═══ Dataset records
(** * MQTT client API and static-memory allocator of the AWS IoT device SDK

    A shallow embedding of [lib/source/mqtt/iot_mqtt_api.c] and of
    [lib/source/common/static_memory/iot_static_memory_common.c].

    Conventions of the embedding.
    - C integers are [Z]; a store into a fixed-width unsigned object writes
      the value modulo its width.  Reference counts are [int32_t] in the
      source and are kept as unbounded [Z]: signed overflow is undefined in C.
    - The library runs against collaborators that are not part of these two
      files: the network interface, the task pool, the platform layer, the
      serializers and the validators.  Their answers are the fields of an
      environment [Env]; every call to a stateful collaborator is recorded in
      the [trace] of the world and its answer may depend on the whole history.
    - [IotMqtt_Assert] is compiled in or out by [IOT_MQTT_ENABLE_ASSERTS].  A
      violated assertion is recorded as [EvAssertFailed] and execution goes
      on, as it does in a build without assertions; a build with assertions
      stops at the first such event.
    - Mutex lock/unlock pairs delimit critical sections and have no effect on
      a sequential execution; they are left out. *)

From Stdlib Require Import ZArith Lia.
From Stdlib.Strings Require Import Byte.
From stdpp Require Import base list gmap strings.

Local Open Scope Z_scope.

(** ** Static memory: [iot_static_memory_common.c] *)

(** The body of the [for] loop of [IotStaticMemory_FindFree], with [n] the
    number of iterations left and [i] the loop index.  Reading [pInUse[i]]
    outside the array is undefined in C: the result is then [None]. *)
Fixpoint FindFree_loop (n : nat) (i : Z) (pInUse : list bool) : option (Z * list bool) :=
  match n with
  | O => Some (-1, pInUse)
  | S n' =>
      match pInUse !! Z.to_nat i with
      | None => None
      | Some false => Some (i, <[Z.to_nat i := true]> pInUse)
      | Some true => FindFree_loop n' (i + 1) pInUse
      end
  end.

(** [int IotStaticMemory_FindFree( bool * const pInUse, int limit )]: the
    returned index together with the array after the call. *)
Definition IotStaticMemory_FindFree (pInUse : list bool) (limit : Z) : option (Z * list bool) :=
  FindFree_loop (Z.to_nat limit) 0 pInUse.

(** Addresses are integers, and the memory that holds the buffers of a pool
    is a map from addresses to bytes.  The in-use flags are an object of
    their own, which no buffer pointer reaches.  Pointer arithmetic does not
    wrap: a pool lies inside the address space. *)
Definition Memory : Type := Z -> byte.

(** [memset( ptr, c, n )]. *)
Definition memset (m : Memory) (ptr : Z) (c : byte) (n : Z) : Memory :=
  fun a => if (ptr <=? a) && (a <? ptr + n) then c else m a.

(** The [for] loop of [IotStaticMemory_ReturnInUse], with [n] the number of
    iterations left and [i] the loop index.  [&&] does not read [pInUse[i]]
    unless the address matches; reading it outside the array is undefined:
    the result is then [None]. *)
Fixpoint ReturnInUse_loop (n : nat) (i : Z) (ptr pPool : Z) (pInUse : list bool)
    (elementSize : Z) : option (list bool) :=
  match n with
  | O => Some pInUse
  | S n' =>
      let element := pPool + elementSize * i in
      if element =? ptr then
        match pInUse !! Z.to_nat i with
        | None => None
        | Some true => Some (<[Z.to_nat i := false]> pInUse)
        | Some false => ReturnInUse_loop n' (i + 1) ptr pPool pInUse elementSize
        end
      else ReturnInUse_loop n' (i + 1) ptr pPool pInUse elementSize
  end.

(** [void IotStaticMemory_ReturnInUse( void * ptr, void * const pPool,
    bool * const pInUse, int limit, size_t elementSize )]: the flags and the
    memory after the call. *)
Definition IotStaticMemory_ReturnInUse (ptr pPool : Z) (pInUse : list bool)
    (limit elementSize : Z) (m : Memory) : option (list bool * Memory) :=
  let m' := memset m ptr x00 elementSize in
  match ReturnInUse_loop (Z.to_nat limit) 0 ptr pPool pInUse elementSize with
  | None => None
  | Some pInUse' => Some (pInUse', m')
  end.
══════
═══ Dataset records
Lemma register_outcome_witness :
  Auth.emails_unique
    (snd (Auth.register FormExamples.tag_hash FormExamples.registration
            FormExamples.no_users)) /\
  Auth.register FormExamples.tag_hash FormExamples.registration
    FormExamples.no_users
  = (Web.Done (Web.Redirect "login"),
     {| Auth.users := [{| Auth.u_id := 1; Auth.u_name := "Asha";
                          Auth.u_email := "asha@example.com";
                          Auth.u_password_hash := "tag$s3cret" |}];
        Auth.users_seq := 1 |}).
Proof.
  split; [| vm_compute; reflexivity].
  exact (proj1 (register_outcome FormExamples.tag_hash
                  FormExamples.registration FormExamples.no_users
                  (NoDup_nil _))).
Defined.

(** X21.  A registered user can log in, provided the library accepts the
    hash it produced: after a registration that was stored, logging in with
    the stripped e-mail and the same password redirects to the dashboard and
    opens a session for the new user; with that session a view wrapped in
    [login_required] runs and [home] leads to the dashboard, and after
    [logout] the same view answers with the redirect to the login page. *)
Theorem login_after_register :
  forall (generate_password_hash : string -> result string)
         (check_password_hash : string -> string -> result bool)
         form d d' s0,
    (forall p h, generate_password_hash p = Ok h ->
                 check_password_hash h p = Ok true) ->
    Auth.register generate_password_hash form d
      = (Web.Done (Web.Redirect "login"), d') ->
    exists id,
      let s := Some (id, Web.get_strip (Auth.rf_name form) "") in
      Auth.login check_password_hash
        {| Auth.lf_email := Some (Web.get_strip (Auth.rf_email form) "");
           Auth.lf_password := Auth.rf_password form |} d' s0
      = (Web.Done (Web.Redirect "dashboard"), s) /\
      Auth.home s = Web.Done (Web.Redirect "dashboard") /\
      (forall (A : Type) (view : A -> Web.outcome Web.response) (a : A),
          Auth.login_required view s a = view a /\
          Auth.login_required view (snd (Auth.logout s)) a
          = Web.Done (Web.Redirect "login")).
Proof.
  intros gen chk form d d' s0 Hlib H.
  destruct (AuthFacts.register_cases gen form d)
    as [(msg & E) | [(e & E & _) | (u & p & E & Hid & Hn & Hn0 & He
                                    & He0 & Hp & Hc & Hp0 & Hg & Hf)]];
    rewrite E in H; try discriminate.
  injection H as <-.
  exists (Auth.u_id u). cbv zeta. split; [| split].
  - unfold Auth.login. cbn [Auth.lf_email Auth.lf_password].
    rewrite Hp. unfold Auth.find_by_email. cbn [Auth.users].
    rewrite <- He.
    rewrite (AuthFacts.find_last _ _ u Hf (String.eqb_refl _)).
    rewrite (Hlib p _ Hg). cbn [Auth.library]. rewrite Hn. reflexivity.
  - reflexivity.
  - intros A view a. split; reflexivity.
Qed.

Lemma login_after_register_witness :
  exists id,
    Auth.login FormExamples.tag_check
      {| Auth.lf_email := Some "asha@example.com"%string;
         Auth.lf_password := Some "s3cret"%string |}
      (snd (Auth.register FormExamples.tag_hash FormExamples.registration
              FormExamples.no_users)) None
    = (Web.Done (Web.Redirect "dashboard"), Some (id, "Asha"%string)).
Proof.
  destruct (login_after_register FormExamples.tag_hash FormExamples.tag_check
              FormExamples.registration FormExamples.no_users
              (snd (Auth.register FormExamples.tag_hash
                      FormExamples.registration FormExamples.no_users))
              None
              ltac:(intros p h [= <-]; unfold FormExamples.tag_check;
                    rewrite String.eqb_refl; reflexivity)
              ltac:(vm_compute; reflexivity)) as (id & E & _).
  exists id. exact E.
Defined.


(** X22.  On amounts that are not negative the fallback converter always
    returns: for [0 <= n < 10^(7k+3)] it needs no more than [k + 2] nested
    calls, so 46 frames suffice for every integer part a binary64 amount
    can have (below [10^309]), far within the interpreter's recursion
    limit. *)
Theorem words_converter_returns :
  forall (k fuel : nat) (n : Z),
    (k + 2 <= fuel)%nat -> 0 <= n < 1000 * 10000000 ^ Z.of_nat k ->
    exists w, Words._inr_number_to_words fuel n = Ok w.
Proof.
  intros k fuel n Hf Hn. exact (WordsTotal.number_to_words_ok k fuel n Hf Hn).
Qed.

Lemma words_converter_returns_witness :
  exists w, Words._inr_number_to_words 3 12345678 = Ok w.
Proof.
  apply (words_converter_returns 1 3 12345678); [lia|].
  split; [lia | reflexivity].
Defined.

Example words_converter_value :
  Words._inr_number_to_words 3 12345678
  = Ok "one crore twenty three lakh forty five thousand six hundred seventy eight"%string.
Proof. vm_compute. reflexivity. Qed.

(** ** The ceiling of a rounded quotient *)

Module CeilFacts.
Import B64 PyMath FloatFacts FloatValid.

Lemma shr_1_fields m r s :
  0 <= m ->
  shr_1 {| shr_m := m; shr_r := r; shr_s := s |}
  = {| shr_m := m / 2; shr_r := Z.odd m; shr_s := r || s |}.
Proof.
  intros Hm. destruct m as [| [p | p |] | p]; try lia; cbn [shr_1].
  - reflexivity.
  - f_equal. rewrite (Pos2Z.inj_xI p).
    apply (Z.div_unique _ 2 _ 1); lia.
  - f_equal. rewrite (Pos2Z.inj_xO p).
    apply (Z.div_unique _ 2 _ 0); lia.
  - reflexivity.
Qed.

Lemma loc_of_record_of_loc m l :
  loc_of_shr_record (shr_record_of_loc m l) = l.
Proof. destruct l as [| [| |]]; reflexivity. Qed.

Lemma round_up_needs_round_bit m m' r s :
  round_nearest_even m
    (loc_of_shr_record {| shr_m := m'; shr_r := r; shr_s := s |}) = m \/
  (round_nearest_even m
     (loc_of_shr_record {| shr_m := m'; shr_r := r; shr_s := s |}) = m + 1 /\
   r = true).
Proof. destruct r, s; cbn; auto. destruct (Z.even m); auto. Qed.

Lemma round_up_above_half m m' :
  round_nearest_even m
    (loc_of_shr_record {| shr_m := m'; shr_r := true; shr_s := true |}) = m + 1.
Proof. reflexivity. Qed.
══════
• **What this task involves**
Using the records above, copy word for word the line with "Auth.users_seq := 1", the line with "(forall p h, generate_password_hash", and every line between them.

• **Answer to the exercise**
        Auth.users_seq := 1 |}).
Proof.
  split; [| vm_compute; reflexivity].
  exact (proj1 (register_outcome FormExamples.tag_hash
                  FormExamples.registration FormExamples.no_users
                  (NoDup_nil _))).
Defined.

(** X21.  A registered user can log in, provided the library accepts the
    hash it produced: after a registration that was stored, logging in with
    the stripped e-mail and the same password redirects to the dashboard and
    opens a session for the new user; with that session a view wrapped in
    [login_required] runs and [home] leads to the dashboard, and after
    [logout] the same view answers with the redirect to the login page. *)
Theorem login_after_register :
  forall (generate_password_hash : string -> result string)
         (check_password_hash : string -> string -> result bool)
         form d d' s0,
    (forall p h, generate_password_hash p = Ok h ->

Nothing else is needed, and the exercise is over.